Below are some entries. Repeat exactly the lines from the one with "Theorem inv_query_rejects_unknown_dim (self" through the one with "intros Hlen Hbad.", and only those.

- - -

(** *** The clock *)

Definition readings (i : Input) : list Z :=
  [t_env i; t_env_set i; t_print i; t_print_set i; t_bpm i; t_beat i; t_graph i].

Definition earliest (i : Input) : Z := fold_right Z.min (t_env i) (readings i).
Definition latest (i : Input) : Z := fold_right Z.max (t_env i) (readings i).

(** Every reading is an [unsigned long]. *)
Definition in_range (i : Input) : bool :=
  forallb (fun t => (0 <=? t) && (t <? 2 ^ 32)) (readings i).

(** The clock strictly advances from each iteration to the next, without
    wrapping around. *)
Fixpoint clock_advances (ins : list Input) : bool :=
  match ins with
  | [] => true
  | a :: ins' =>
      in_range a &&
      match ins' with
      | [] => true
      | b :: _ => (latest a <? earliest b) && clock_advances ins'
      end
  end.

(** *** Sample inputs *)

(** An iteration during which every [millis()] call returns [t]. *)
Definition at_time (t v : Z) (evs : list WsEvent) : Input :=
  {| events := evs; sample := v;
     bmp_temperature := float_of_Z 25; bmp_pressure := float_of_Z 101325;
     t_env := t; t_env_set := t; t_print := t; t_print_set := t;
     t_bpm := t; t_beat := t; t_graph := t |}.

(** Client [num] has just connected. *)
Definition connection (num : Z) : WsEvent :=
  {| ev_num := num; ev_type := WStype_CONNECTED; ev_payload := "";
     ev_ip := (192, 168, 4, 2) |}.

- - -

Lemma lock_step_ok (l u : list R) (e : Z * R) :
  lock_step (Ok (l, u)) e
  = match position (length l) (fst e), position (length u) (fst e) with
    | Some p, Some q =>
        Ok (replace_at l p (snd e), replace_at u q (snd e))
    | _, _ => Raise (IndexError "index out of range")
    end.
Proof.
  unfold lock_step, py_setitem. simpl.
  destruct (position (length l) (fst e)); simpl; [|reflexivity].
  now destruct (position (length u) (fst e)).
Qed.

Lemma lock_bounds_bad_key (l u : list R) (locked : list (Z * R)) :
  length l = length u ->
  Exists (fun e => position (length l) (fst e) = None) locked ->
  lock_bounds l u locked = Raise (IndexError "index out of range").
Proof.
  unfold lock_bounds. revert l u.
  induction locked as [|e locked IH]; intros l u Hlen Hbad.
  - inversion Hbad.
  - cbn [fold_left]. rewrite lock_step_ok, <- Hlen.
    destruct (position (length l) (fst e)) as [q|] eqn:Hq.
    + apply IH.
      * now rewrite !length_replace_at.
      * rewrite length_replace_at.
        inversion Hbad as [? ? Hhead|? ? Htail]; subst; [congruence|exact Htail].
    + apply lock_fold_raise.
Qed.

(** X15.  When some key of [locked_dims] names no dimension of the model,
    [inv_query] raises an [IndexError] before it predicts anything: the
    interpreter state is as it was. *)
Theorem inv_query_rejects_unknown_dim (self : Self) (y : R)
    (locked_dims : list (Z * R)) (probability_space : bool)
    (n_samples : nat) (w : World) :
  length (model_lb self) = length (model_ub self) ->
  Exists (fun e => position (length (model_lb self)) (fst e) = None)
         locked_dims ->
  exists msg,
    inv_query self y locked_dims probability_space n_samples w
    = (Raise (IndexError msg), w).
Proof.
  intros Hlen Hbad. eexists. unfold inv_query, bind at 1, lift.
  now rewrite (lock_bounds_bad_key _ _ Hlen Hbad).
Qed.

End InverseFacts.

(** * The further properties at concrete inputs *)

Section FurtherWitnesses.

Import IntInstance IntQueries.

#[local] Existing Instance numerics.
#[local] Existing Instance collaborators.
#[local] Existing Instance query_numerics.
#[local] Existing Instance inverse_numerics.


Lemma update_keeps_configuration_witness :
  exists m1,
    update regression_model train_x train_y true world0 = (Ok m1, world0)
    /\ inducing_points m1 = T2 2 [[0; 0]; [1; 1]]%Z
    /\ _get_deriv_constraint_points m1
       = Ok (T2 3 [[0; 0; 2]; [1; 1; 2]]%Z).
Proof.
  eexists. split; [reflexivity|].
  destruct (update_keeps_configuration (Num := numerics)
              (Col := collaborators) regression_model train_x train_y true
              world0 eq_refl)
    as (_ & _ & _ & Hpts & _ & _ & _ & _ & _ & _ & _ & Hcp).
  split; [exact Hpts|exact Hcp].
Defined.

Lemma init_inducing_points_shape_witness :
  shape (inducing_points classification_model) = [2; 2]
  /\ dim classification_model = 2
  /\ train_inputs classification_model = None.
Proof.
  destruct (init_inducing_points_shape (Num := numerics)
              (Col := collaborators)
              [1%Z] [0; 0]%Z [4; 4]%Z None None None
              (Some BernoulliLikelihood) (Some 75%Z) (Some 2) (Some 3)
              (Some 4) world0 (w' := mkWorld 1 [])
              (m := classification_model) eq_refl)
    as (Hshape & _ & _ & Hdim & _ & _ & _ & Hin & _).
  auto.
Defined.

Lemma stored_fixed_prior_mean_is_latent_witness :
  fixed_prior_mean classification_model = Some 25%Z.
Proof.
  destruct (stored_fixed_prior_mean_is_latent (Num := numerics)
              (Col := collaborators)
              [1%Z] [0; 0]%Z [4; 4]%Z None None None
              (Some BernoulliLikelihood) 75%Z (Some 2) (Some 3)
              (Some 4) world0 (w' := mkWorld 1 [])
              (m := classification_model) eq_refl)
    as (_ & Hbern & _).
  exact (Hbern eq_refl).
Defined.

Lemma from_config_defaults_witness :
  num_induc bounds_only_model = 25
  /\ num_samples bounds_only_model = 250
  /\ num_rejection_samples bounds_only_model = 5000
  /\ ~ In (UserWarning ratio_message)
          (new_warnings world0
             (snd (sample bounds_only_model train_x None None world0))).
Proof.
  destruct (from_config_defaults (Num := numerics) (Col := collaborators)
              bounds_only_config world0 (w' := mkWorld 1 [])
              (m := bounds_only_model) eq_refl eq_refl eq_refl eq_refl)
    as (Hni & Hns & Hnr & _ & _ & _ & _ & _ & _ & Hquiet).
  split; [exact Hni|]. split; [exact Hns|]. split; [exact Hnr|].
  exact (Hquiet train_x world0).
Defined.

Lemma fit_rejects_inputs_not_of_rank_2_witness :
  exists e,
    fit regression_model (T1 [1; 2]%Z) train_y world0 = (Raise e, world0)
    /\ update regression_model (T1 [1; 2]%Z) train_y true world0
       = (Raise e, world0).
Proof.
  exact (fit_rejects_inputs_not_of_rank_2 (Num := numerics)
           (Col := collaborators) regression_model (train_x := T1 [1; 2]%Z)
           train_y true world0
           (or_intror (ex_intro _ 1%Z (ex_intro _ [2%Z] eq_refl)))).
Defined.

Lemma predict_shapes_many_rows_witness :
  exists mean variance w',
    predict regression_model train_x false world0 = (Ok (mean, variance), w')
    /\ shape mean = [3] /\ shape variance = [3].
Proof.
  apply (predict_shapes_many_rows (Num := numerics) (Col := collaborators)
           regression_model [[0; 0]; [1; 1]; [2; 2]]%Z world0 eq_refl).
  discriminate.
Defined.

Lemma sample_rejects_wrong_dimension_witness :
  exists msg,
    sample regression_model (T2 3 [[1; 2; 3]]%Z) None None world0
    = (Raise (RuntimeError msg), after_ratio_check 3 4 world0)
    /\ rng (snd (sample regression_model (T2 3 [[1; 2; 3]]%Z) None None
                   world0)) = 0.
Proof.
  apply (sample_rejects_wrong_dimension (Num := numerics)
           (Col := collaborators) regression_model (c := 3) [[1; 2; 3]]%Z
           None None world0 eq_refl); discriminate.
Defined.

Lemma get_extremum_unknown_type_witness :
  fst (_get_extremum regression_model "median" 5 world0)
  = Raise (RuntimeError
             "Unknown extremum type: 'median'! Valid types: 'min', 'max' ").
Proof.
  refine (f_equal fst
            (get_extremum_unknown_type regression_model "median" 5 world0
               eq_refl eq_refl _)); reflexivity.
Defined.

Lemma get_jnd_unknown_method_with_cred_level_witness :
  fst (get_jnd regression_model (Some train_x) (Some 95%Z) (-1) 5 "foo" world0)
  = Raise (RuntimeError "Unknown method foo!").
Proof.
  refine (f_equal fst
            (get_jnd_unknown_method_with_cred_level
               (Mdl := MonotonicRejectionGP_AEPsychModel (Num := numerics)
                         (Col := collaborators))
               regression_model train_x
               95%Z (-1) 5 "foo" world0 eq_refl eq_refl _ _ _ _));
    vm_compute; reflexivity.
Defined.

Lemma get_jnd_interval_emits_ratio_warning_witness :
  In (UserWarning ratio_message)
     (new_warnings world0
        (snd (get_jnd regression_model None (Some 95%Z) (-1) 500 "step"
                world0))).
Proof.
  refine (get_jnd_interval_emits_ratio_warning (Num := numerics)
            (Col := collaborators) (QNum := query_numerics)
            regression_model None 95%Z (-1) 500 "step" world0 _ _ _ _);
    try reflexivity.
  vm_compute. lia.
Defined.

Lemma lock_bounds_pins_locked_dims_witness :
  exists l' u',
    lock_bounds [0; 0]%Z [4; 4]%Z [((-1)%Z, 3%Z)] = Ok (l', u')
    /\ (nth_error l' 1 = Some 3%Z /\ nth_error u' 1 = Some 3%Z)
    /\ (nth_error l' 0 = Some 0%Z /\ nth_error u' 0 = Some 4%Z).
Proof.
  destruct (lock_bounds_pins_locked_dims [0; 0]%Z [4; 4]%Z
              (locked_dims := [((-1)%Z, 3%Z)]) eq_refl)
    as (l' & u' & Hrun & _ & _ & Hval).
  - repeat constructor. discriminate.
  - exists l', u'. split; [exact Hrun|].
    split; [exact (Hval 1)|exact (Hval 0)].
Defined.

- - -

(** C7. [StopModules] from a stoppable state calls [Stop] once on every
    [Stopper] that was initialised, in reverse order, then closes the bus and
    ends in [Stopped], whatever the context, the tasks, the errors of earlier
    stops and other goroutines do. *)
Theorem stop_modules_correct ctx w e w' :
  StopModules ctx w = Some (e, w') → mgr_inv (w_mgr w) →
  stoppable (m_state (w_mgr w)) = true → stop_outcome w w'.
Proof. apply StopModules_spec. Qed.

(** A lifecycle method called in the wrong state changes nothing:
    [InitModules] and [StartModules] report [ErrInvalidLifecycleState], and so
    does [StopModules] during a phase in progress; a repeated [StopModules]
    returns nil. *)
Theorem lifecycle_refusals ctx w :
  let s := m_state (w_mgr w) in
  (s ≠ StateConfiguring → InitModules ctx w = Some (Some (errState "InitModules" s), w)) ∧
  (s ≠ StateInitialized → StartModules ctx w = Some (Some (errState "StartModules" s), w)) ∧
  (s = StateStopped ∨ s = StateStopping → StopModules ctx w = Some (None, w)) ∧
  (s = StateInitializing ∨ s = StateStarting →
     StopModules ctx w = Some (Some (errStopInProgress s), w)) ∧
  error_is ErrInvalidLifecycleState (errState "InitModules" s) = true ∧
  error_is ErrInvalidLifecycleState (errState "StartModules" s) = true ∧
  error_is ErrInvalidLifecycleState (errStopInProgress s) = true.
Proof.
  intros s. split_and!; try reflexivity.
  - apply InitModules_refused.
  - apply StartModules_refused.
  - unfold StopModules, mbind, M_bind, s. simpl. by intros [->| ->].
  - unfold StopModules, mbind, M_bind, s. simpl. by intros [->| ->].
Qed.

- - -

> [Solution to this task]:
Theorem inv_query_rejects_unknown_dim (self : Self) (y : R)
    (locked_dims : list (Z * R)) (probability_space : bool)
    (n_samples : nat) (w : World) :
  length (model_lb self) = length (model_ub self) ->
  Exists (fun e => position (length (model_lb self)) (fst e) = None)
         locked_dims ->
  exists msg,
    inv_query self y locked_dims probability_space n_samples w
    = (Raise (IndexError msg), w).
Proof.
  intros Hlen Hbad. eexists. unfold inv_query, bind at 1, lift.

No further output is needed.